The process of identifying andcorrecting errors, inconsistencies and inaccuracies in raw data is data cleaning. The tasks you would most likely encounter in data cleaning may include;
* Handling missing values.
* Removing duplicate rows or columns.
* Correcting inconsistencies(like typos and inconsistent cases)
* Handling outliers.
* Handling corrupt strings(unicode problems).
* Handling irrelivant data and more that you might have encountered or may likely encounter in your jourey with working with data.



---



**Other Conflicting Terms With "Data Preprocessing"**

It is quite important to note that as you progress in your learning, practice and research, you would come accross some big data lingo that might throw you in confusion, kind of wandering what they mean...some of those terms include **data mining**, **data wrangling**, **data preparation**, **data transformation**, **data harmonization**, **data refinement**, **data shaping**, d**ata manipulation**, **data manicuring**, **data validation** etc

In your spare time, do well to take your time to learning their meaning, their similarities and difference with other term related terms.

But two of those terms will be differentiated from data proprocessing in a simple table to get us going before moving into data preprocessing proper.
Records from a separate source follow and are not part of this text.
(** X19. On a terminal of at least 35 columns and 9 rows, for a progress
    within [0, 1] and a time below 100 minutes, the frame fits the screen:
    it has [5 * scale + 2] lines (the bar, an empty line and the digit
    rows), which leaves at least two rows of the terminal free, and no line
    is longer than the terminal is wide. *)
Theorem X19_frame_fits_terminal (terminalWidth terminalHeight : Z)
    (progress : Q) (minutes seconds : Z) :
  35 ≤ terminalWidth → 9 ≤ terminalHeight →
  (0 <= progress)%Q → (progress <= 1)%Q →
  0 ≤ minutes ≤ 99 → 0 ≤ seconds ≤ 59 →
  ∃ frame,
    fullDisplay terminalWidth terminalHeight progress minutes seconds = Some frame
    ∧ Z.of_nat (length (Js.split 10 frame))
      = 5 * scale terminalWidth terminalHeight + 2
    ∧ Z.of_nat (length (Js.split 10 frame)) ≤ terminalHeight - 2
    ∧ Forall (λ line : jsstring, Z.of_nat (length line) ≤ terminalWidth)
        (Js.split 10 frame).
Proof.
  intros Hw Hh H0 H1 Hm Hs.
  pose proof (scale_min terminalWidth terminalHeight) as Hscale.
  set (s := scale terminalWidth terminalHeight) in *.
  assert (Hv : 5 * s + 4 ≤ terminalHeight ∧ 35 * s ≤ terminalWidth).
  { unfold s, scale, verticalScale, horizontalScale in *.
    pose proof (Z.div_mod (terminalHeight - 4) 5 ltac:(lia)).
    pose proof (Z.mod_pos_bound (terminalHeight - 4) 5 ltac:(lia)).
    pose proof (Z.div_mod terminalWidth 35 ltac:(lia)).
    pose proof (Z.mod_pos_bound terminalWidth 35 ltac:(lia)).
    lia. }
  assert (Htime : length (timeString minutes seconds) = 5%nat).
  { unfold timeString. change (Js.lit ":") with [58%N].
    rewrite !length_app, !padStart_two_digits by lia. done. }
  (* the bar *)
  pose proof (barContent_in_range terminalWidth progress H0 H1) as Hbar.
  cbv zeta in Hbar.
  set (bar := [91%N] ++ _) in Hbar.
  assert (Hbarnl : 10%N ∉ bar) by apply bar_no_newline.
  assert (Hbarlen : Z.of_nat (length bar) = terminalWidth - 8).
  { pose proof (filledWidth_bounds (barWidth terminalWidth) progress
                  ltac:(pose proof (barWidth_min terminalWidth); lia) H0 H1).
    unfold bar. rewrite !length_app, !length_replicate. simpl.
    unfold emptyWidth. unfold barWidth, barMargin in *. lia. }
  (* the rows *)
  set (rows := (λ i, Js.join (replicate (2 * Z.to_nat s) 32%N)
                  ((λ part : list jsstring, part !! i)
                     <$> blocks (timeString minutes seconds) (Z.to_nat s)))
               <$> seq 0 (5 * Z.to_nat s)).
  assert (Hrows : generateScaledTimerRows (timeString minutes seconds) s
                  = Some rows)
    by (apply generateScaledTimerRows_rows; [apply timeString_nonempty|done]).
  assert (Hrowlen : Forall (λ row : jsstring, Z.of_nat (length row) = 33 * s) rows).
  { apply Forall_fmap, Forall_forall. intros i Hi%elem_of_seq. simpl.
    rewrite (length_join_uniform _ (5 * Z.to_nat s)) by (apply blocks_row; lia).
    unfold blocks. rewrite !length_fmap, length_replicate, Htime. lia. }
  assert (Hrownl : Forall (λ row : jsstring, 10%N ∉ row) rows).
  { apply Forall_fmap, Forall_forall. intros i _. simpl.
    intros [Hsep|(part & Hpart & Hin)]%elem_of_join.
    - by apply elem_of_replicate in Hsep as [? _].
    - by eapply (blocks_no_newline _ _ i part part). }
  (* the frame *)
  exists (Js.join NL (Some <$> (pad_line terminalWidth bar :: []
                                  :: (pad_line terminalWidth <$> rows)))).
  assert (Hne : pad_line terminalWidth <$> rows ≠ []).
  { unfold rows. intros E. apply (f_equal length) in E.
    rewrite !length_fmap, length_seq in E. simpl in E. lia. }
  split.
  { unfold fullDisplay. rewrite Hbar. cbn [mbind option_bind].
    change (centerContent (Text bar) terminalWidth)
      with (centerContent (Lines (Js.split 10 bar)) terminalWidth).
    rewrite split_no_separator by done.
    rewrite centerContent_lines. cbn [mbind option_bind].
    fold s. rewrite Hrows. cbn [mbind option_bind].
    rewrite centerContent_lines. cbn [mbind option_bind]. f_equal.
    destruct (pad_line terminalWidth <$> rows) as [|r0 rest] eqn:E; [done|].
    rewrite !fmap_cons. cbn [fmap list_fmap Js.join default].
    reflexivity. }
  rewrite split_join.
  - cbn [length]. rewrite length_fmap. unfold rows at 1 2.
    rewrite length_fmap, length_seq.
    split; [lia|]. split; [lia|].
    constructor.
    { unfold pad_line, left_padding. rewrite length_app, length_replicate, Hbarlen.
      replace (terminalWidth - (terminalWidth - 8)) with (4 * 2) by lia.
      rewrite Z.div_mul by lia. lia. }
    constructor; [simpl; lia|].
    apply Forall_fmap. eapply Forall_impl; [exact Hrowlen|].
    intros row Hrow. simpl. cbv beta in Hrow. unfold pad_line, left_padding.
    rewrite length_app, length_replicate, Hrow.
    pose proof (Z.div_mod (terminalWidth - 33 * s) 2 ltac:(lia)).
    pose proof (Z.mod_pos_bound (terminalWidth - 33 * s) 2 ltac:(lia)).
    lia.
  - done.
  - constructor; [by apply pad_line_no_newline|].
    constructor; [by intros ?%elem_of_nil|].
    apply Forall_fmap. eapply Forall_impl; [exact Hrownl|].
    intros row Hrow. by apply pad_line_no_newline.
Qed.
| Feature       | Data Wrangling                                      | Data Preprocessing                               | Data Mining                                    |
|--------------|---------------------------------------------------|-------------------------------------------------|-----------------------------------------------|
| **Purpose**   | Preparing and structuring raw data               | Transforming data into a format suitable for ML | Extracting insights and patterns             |
| **Focus**     | Cleaning, transforming, and integrating data     | Encoding, scaling, and feature selection       | Finding hidden relationships in data (the complete ML pipline)         |
| **Techniques** | Data cleaning, merging, reshaping               | Normalization, encoding, feature extraction    | Clustering, classification, regression, anomaly detection |
| **End Goal**  | Organized, structured data                       | Model ready dataset                            | Actionable insights for decision making      |


In the Nigerian setting, when you see people cooking many varieties of dishes with big sets of pots. The next thing that comes to mind is "What is the celebration?", that is, they are most likely cooking for a party or an event. It is the samething when it comes to data processing, So in a lay mans' definition, we can say that data preprocessing is the preparing and cooking of your dataset for ML model building. I think this should be clear enough.
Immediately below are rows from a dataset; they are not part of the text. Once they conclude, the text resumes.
(** C8, amended. A click on the swap button with no input token or no output token
    ends in one of the two early returns, before any transaction exists;
    whenever a swap is submitted, there is an input and an output, the
    transaction marks exactly the inputs as inputs, no token entry has both
    roles, and in every state that the form can reach no mint has both
    roles. *)
Theorem handleSwap_needs_input_and_output :
  forall (Number : Type) (parseFloat : string -> Number)
         (isPositive : Number -> bool) (scaleFloor : Number -> Z -> Z)
         (newPublicKey : string -> option PublicKey)
         (getAssociatedTokenAddress : PublicKey -> PublicKey -> option PublicKey)
         (s : SwapForm.FormState)
         (ins outs : list SwapForm.TokenSwapItem) (outcome : SwapForm.Outcome),
    ins = SwapForm.inputTokens Number parseFloat isPositive (SwapForm.tokens s) ->
    outs = SwapForm.outputTokens Number parseFloat isPositive (SwapForm.tokens s) ->
    outcome = SwapForm.handleSwap Number parseFloat isPositive scaleFloor
                newPublicKey getAssociatedTokenAddress s ->
    ((ins = [] \/ outs = []) ->
       outcome = SwapForm.MissingFields \/ outcome = SwapForm.NeedInputAndOutput)
    /\ (forall tx, outcome = SwapForm.Submitted tx ->
          ins <> [] /\ outs <> []
          /\ AnySwap.is_in_token tx
             = repeat true (List.length ins) ++ repeat false (List.length outs)
          /\ (forall t, In t ins -> ~ In t outs)
          /\ (SwapForm.reachable (SwapForm.tokens s) ->
              forall t t', In t ins -> In t' outs ->
                SwapForm.mint t <> SwapForm.mint t')).
Proof.
  intros Number parseFloat isPositive scaleFloor newPublicKey ata s ins outs
         outcome Hins Houts Hout.
  unfold SwapForm.handleSwap in Hout. rewrite <- Hins, <- Houts in Hout.
  split.
  - intros Hempty.
    destruct (SwapForm.client s); [|now left].
    destruct (SwapForm.publicKey s); [|now left].
    destruct (_ || _); [now left|].
    right. destruct Hempty as [-> | ->]; simpl in Hout; [exact Hout|].
    now rewrite orb_true_r in Hout.
  - intros tx Htx. rewrite Htx in Hout. clear Htx.
    destruct (SwapForm.client s) as [c|]; [|discriminate].
    destruct (SwapForm.publicKey s) as [owner|]; [|discriminate].
    destruct (_ || _); [discriminate|].
    destruct (Nat.eqb (List.length ins) 0) eqn:Ei; [discriminate|].
    destruct (Nat.eqb (List.length outs) 0) eqn:Eo; [discriminate|].
    simpl in Hout.
    destruct (newPublicKey (SwapForm.poolAddress s)) as [pool|]; [|discriminate].
    destruct (SwapForm.legsOf _ _ _ _ _ c owner pool ins) as [inlets|] eqn:Li;
      [|discriminate].
    destruct (SwapForm.legsOf _ _ _ _ _ c owner pool outs) as [outlets|] eqn:Lo;
      [|discriminate].
    apply legsOf_length in Li. apply legsOf_length in Lo.
    rewrite swap_by_count in Hout.
    destruct (AnySwap.cu_of _) as [cu|msg]; [|discriminate].
    injection Hout as ->. simpl.
    split; [intros ->; discriminate|].
    split; [intros ->; discriminate|].
    split; [rewrite isIn_intos; congruence|].
    split.
    + intros t Ht Ht'. rewrite Hins in Ht. rewrite Houts in Ht'.
      apply inputTokens_spec in Ht. apply outputTokens_spec in Ht'.
      destruct Ht as [_ Ht], Ht' as [_ Ht']. congruence.
    + intros Hreach t t' Ht Ht' E. rewrite Hins in Ht. rewrite Houts in Ht'.
      apply inputTokens_spec in Ht. apply outputTokens_spec in Ht'.
      destruct Ht as [Hin Ht], Ht' as [Hin' Ht'].
      pose proof (reachable_oneStatusPerMint _ Hreach t t' Hin Hin' E).
      congruence.
Qed.

Definition sampleTokens : list SwapForm.TokenSwapItem :=
  SwapForm.handleAmountChange "B" "2"
    (SwapForm.handleAmountChange "A" "1"
       (SwapForm.handleStatusChange "B" SwapForm.output
          (SwapForm.handleStatusChange "A" SwapForm.input
             (map (fun i => SwapForm.loadedItem (fst (fst i)) (snd (fst i)) (snd i))
                  [("A"%string, 9, "20"%string); ("B"%string, 9, "40"%string);
                   ("C"%string, 9, "40"%string)])))).

Definition sampleForm : SwapForm.FormState :=
  SwapForm.mkForm (Some (SwapForm.mkClient sampleProgram samplePool))
    (Some samplePool) "P" true sampleTokens.

(** A stand-in for the JavaScript environment: amounts are read as their
    length, keys as the text padded to 32 bytes. *)
Definition sampleParse (s : string) : Z := Z.of_nat (String.length s).
Definition sampleScale (x d : Z) : Z := x * 10 ^ d.
Definition sampleKey (s : string) : option PublicKey :=
  Some (firstn 32 (list_byte_of_string s ++ repeat x00 32)).
Definition sampleAta (mintKey owner : PublicKey) : option PublicKey := Some mintKey.

Lemma sampleTokens_reachable : SwapForm.reachable sampleTokens.
Proof.
  unfold sampleTokens. do 2 apply SwapForm.reach_amount.
  do 2 apply SwapForm.reach_status. apply SwapForm.reach_load.
Qed.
If simplicity feels like a scam to you, lets subscribe to a little bit of complexity in our definition.

Data preprocessing is the step in the machine learning pipeline where raw data is transformed into a structured, clean, and suitable format for model training. It ensures that data is compatible with machine learning algorithms by handling inconsistencies, scaling, encoding, and feature selection.



---


**Why Should We Preprocess Data Before Building The ML Model?**

**NOTE**: *I will introduce some new terms here, don't get worried if you dont understand them yet, but is good you are aware of their existence. I will bolden then for emphasis*

Lets break it down, the effectiveness of our model is at the mercy of how well our features are engineered, and **feature engineering** is at the mercy of data preprocesing. Data preprocessing is crucial in machine learning because raw data is often incomplete, inconsistent, and noisy.Without proper preprocessing, **ML algorithms** may learn incorrect patterns, leading to poor performance.


So lets answer the question now.
1. To improve data quality: After cleaning data **features** might still contain errors, incosistencies and missing features that can affect the performance of the **model**. So preprocesing prepares the dataset for **feature selection** and **feature extraction** helping.
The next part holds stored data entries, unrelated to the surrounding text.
Lemma first_throw_some log_throws count message : forall from,
  Cli.first_throw log_throws from count = Some message <->
  exists n, (from <= n < from + count)%nat /\ log_throws n = Some message /\
            forall k, (from <= k < n)%nat -> log_throws k = None.
Proof.
  induction count as [|count IH]; intros from; cbn.
  - split; [discriminate|]. intros (n & Hn & _). lia.
  - destruct (log_throws from) as [m|] eqn:Hf.
    + split.
      * intros [= <-]. exists from. split; [lia|]. split; [exact Hf|]. intros k Hk. lia.
      * intros (n & Hn & Hm & Hbefore).
        destruct (decide (n = from)) as [->|Hne]; [congruence|].
        rewrite Hbefore in Hf by lia. discriminate.
    + rewrite IH. split.
      * intros (n & Hn & Hm & Hbefore). exists n. split; [lia|]. split; [exact Hm|].
        intros k Hk. destruct (decide (k = from)) as [->|Hne]; [exact Hf|].
        apply Hbefore. lia.
      * intros (n & Hn & Hm & Hbefore). exists n.
        assert (n <> from) by congruence.
        split; [lia|]. split; [exact Hm|]. intros k Hk. apply Hbefore. lia.
Qed.

Lemma first_throw_app log_throws a b : forall from,
  Cli.first_throw log_throws from (a + b)
  = match Cli.first_throw log_throws from a with
    | Some message => Some message
    | None => Cli.first_throw log_throws (from + a) b
    end.
Proof.
  induction a as [|a IH]; intros from; cbn.
  - now rewrite Nat.add_0_r.
  - destruct (log_throws from); [reflexivity|].
    rewrite IH. now replace (S from + a)%nat with (from + S a)%nat by lia.
Qed.

(** [main] with a timestamp that is ahead: the ten lines of the log
    decide. *)
Lemma main_ahead parse log_throws a rest t now now_arm :
  a <> "--help"%string -> parse a = Some t -> now < t ->
  main parse log_throws (a :: rest) now now_arm
  = match first_throw log_throws 0 10 with
    | Some message => Failed message
    | None => Scheduled (scheduleWithPeriodicChecks t now_arm)
    end.
Proof.
  intros Ha Hp Hlt. unfold main. apply String.eqb_neq in Ha. rewrite Ha, Hp.
  destruct (t <=? now) eqn:Hc; [apply Z.leb_le in Hc; lia|].
  change 10%nat with (8 + 2)%nat. rewrite (first_throw_app log_throws 8 2 0).
  now destruct (first_throw log_throws 0 8).
Qed.

(** X7. [main] of the standalone scheduler arms a guard and returns exactly
    when its first argument is not the help flag and parses to an instant
    strictly after the current time, and each of its ten lines is written to
    the log; the guard is the one for that instant.  When one of the lines
    cannot be written, the error of the first such line escapes [main] and
    the process ends with status 1.  Every other call exits at once, with
    status 0 and nothing on standard error for no argument or the help flag,
    and with status 1 and a message on standard error for a timestamp that
    does not parse or is not in the future. *)
Theorem main_arms_future_only parse log_throws args now now_arm :
  (forall g,
     main parse log_throws args now now_arm = Scheduled g <->
     exists a rest t,
       args = a :: rest /\ a <> "--help"%string /\ parse a = Some t /\ now < t /\
       (forall n, (n < 10)%nat -> log_throws n = None) /\
       g = scheduleWithPeriodicChecks t now_arm) /\
  (forall message,
     main parse log_throws args now now_arm = Failed message <->
     exists a rest t n,
       args = a :: rest /\ a <> "--help"%string /\ parse a = Some t /\ now < t /\
       (n < 10)%nat /\ log_throws n = Some message /\
       forall k, (k < n)%nat -> log_throws k = None) /\
  (forall code out err,
     main parse log_throws args now now_arm = Exited code out err ->
     (code = 0 /\ err = [] /\ (args = [] \/ exists rest, args = "--help"%string :: rest)) \/
     (code = 1 /\ err <> [] /\
      exists a rest, args = a :: rest /\ a <> "--help"%string /\
        (parse a = None \/ exists t, parse a = Some t /\ t <= now))) /\
  (forall code,
     status (main parse log_throws args now now_arm) = Some code -> code = 0 \/ code = 1).
Proof.
  assert (Hcases :
    (args = [] \/ exists rest, args = "--help"%string :: rest) /\
    main parse log_throws args now now_arm = Exited 0 usage [] \/
    (exists a rest, args = a :: rest /\ a <> "--help"%string /\ parse a = None /\
       main parse log_throws args now now_arm
       = Exited 1 ["Please use format: YYYY-MM-DDTHH:MM:SS+08:00"%string]
                [("Invalid date/time format: " +:+ a)%string]) \/
    (exists a rest t, args = a :: rest /\ a <> "--help"%string /\ parse a = Some t /\
       t <= now /\
       main parse log_throws args now now_arm
       = Exited 1 [] ["The specified time is in the past!"%string]) \/
    (exists a rest t, args = a :: rest /\ a <> "--help"%string /\ parse a = Some t /\
       now < t /\
       main parse log_throws args now now_arm
       = match first_throw log_throws 0 10 with
         | Some message => Failed message
         | None => Scheduled (scheduleWithPeriodicChecks t now_arm)
         end)).
  { destruct args as [|a rest]; [left; split; [now left|reflexivity]|].
    destruct (String.eqb a "--help") eqn:Ha.
    - apply String.eqb_eq in Ha. subst a. left. split; [right; eauto|reflexivity].
    - right. assert (Hne := Ha). apply String.eqb_neq in Hne.
      destruct (parse a) as [t|] eqn:Hp.
      + right. destruct (Z_le_gt_dec t now) as [Hle|Hgt].
        * left. exists a, rest, t. split_and!; try done.
          unfold main. rewrite Ha, Hp. apply Z.leb_le in Hle. now rewrite Hle.
        * right. exists a, rest, t. split_and!; try done; [lia|].
          apply main_ahead; [exact Hne|exact Hp|lia].
      + left. exists a, rest. split_and!; try done.
        unfold main. now rewrite Ha, Hp. }
  destruct Hcases as [[Hargs Hm]|[(a & rest & -> & Ha & Hp & Hm)
                     |[(a & rest & t & -> & Ha & Hp & Hle & Hm)
                      |(a & rest & t & -> & Ha & Hp & Hlt & Hm)]]]; rewrite Hm.
  - split_and!.
    + intros g. split; [discriminate|]. intros (a & rest & t & -> & Ha & _).
      destruct Hargs as [?|[? [= -> _]]]; [discriminate|contradiction].
    + intros message. split; [discriminate|]. intros (a & rest & t & n & -> & Ha & _).
      destruct Hargs as [?|[? [= -> _]]]; [discriminate|contradiction].
    + intros code out err [= <- <- <-]. left. auto.
    + intros code [= <-]. now left.
  - split_and!.
    + intros g. split; [discriminate|].
      intros (a' & rest' & t & [= <- <-] & _ & Hp' & _). congruence.
    + intros message. split; [discriminate|].
      intros (a' & rest' & t & n & [= <- <-] & _ & Hp' & _). congruence.
    + intros code out err [= <- <- <-]. right.
      split_and!; [done|discriminate|]. exists a, rest. split_and!; [done|done|now left].
    + intros code [= <-]. now right.
  - split_and!.
    + intros g. split; [discriminate|].
      intros (a' & rest' & t' & [= <- <-] & _ & Hp' & Hlt & _).
      rewrite Hp in Hp'. injection Hp' as <-. lia.
    + intros message. split; [discriminate|].
      intros (a' & rest' & t' & n & [= <- <-] & _ & Hp' & Hlt & _).
      rewrite Hp in Hp'. injection Hp' as <-. lia.
    + intros code out err [= <- <- <-]. right.
      split_and!; [done|discriminate|]. exists a, rest.
      split_and!; [done|done|right; eauto].
    + intros code [= <-]. now right.
  - destruct (first_throw log_throws 0 10) as [m|] eqn:Hf.
    + apply first_throw_some in Hf as (n & Hn & Hthrow & Hbefore).
      split_and!.
      * intros g. split; [discriminate|].
        intros (a' & rest' & t' & _ & _ & _ & _ & Hall & _).
        rewrite Hall in Hthrow by lia. discriminate.
      * intros message. split.
        -- intros [= <-]. exists a, rest, t, n.
           split_and!; try done; [lia|]. intros k Hk. apply Hbefore. lia.
        -- intros (a' & rest' & t' & n' & _ & _ & _ & _ & Hn' & Hthrow' & Hbefore').
           destruct (Nat.lt_trichotomy n n') as [Hlt'|[->|Hgt']].
           ++ rewrite Hbefore' in Hthrow by lia. discriminate.
           ++ congruence.
           ++ rewrite Hbefore in Hthrow' by lia. discriminate.
      * discriminate.
      * intros code [= <-]. now right.
    + pose proof (proj1 (first_throw_none log_throws 10 0) Hf) as Hall.
      split_and!.
      * intros g. split.
        -- intros [= <-]. exists a, rest, t. split_and!; try done.
           intros n Hn. apply Hall. lia.
        -- intros (a' & rest' & t' & [= <- <-] & _ & Hp' & _ & _ & ->).
           rewrite Hp in Hp'. now injection Hp' as <-.
      * intros message. split; [discriminate|].
        intros (a' & rest' & t' & n & _ & _ & _ & _ & Hn & Hthrow & _).
        rewrite Hall in Hthrow by lia. discriminate.
      * discriminate.
      * discriminate.
Qed.
End WatchFacts.

(** ** The listing of jobs and the immediate capture *)

Section ApiFacts.
Import Server.

Lemma fmap_is_map {A B} (f : A -> B) (l : list A) : f <$> l = map f l.
Proof. induction l as [|x l IH]; cbn; [reflexivity|now rewrite IH]. Qed.

(** X8. On every state the service can reach, the jobs listing answers
    200 with one item for each entry of the registry and no other: an item
    is listed exactly when it is the view of the entry stored under its id,
    there are as many items as entries, and no two items share an id. *)
Theorem jobs_listing parse actions :
  fst (Api.get_jobs (after parse actions)) = 200 /\
  length (snd (Api.get_jobs (after parse actions)))
  = base.size (scheduledJobs (after parse actions)) /\
  (forall v, In v (snd (Api.get_jobs (after parse actions))) <->
     exists info, scheduledJobs (after parse actions) !! Api.v_id v = Some info /\
                  v = Api.view info) /\
  NoDup (map Api.v_id (snd (Api.get_jobs (after parse actions)))).
Proof.
  destruct (reachable_consistent parse actions) as (_ & _ & _ & Hk).
  set (st := after parse actions) in *. unfold Api.get_jobs. cbn [fst snd].
  split_and!.
  - reflexivity.
  - rewrite !length_map. apply length_map_to_list.
  - intros v. rewrite in_map_iff. split.
    + intros (info & <- & Hin). apply in_map_iff in Hin as ([k i] & <- & Hin).
      apply list_elem_of_In, elem_of_map_to_list in Hin. cbn.
      exists i. split; [|reflexivity]. now rewrite (Hk _ _ Hin).
    + intros (info & Hl & ->). exists info. split; [reflexivity|].
      apply in_map_iff. exists (Api.v_id (Api.view info), info). split; [reflexivity|].
      apply list_elem_of_In, elem_of_map_to_list. exact Hl.
  - assert (Hids : map Api.v_id (map Api.view (map snd (map_to_list (scheduledJobs st))))
                   = map fst (map_to_list (scheduledJobs st))).
    { rewrite !map_map. apply map_ext_in. intros [k i] Hin.
      apply list_elem_of_In, elem_of_map_to_list in Hin. cbn. now apply Hk. }
    rewrite Hids, <- fmap_is_map. apply NoDup_fst_map_to_list.
Qed.

Lemma returns_bind_with {A B} (Q : A -> Prop) (P : B -> Prop)
      (m : Capture.M A) (k : A -> Capture.M B) :
  Capture.returns Q m -> (forall a, Q a -> Capture.returns P (k a)) ->
  Capture.returns P (Capture.bind m k).
Proof.
  intros Hm Hk e st b. unfold Capture.bind.
  destruct (m e st) as [[a|message] st1] eqn:E; [|discriminate].
  apply Hk. apply (Hm e st). now rewrite E.
Qed.

Lemma shoot_returns screenshotPath :
  Capture.returns
    (fun shot => exists timestamp,
       shot = (Path.join screenshotPath (Capture.screenshot_name timestamp),
               Capture.screenshot_name timestamp))
    (Capture.shoot screenshotPath).
Proof.
  unfold Capture.shoot.
  repeat (apply returns_bind; intros _).
  intros e st a. unfold Capture.bind, Capture.read_stamp, Capture.call.
  destruct (Capture.throws e (Capture.Screenshot _)); [discriminate|].
  destruct (Capture.throws e Capture.Close); [discriminate|].
  cbn. intros [= <-]. eauto.
Qed.

Lemma server_body_returns screenshotPath :
  Capture.returns
    (fun r => exists timestamp,
       r = Capture.succeeded
             (Path.join screenshotPath (Capture.screenshot_name timestamp))
             (Capture.screenshot_name timestamp))
    (Capture.bind (Capture.prepare scrollCount)
       (fun _ => Capture.bind (Capture.shoot screenshotPath)
          (fun shot => Capture.ret (Capture.succeeded (fst shot) (snd shot))))).
Proof.
  apply returns_bind; intros _.
  eapply returns_bind_with; [apply shoot_returns|].
  intros shot [timestamp ->]. apply returns_ret. now exists timestamp.
Qed.

Lemma screenshot_name_listed timestamp :
  is_screenshot (Capture.screenshot_name timestamp) = true.
Proof.
  unfold is_screenshot, Capture.screenshot_name.
  apply andb_true_iff. split.
  - apply startsWith_spec. eauto.
  - apply endsWith_spec. exists ("screenshot-" +:+ timestamp)%string.
    clear. generalize "screenshot-"%string. intros s.
    induction s as [|c s IH]; [reflexivity|]. rewrite !append_cons. now f_equal.
Qed.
2. Enhance Model Performance: Most ML algorithms learns better when the features are  **scaled**, **normalized** and structured properly. So proper preprocessing ensures that features contribute meaningfully to **predictions**.

3. Prevent Models From **Overfitting**, **Underfitting**, **High Variance** and **Bias**: Handling **imbalanced dataset**s prevents the model from being biased towards the dominant **class**. So proper preperocessing ensures that the features contributes meaningfully to predictions of the model.

4. Ensures Algorithm Compatibility: Many ML algorithms require numeric inputs (e.g., **encoding** categorical variables).
Some algorithms, like KNN and neural networks, are sensitive to scale, requiring normalization.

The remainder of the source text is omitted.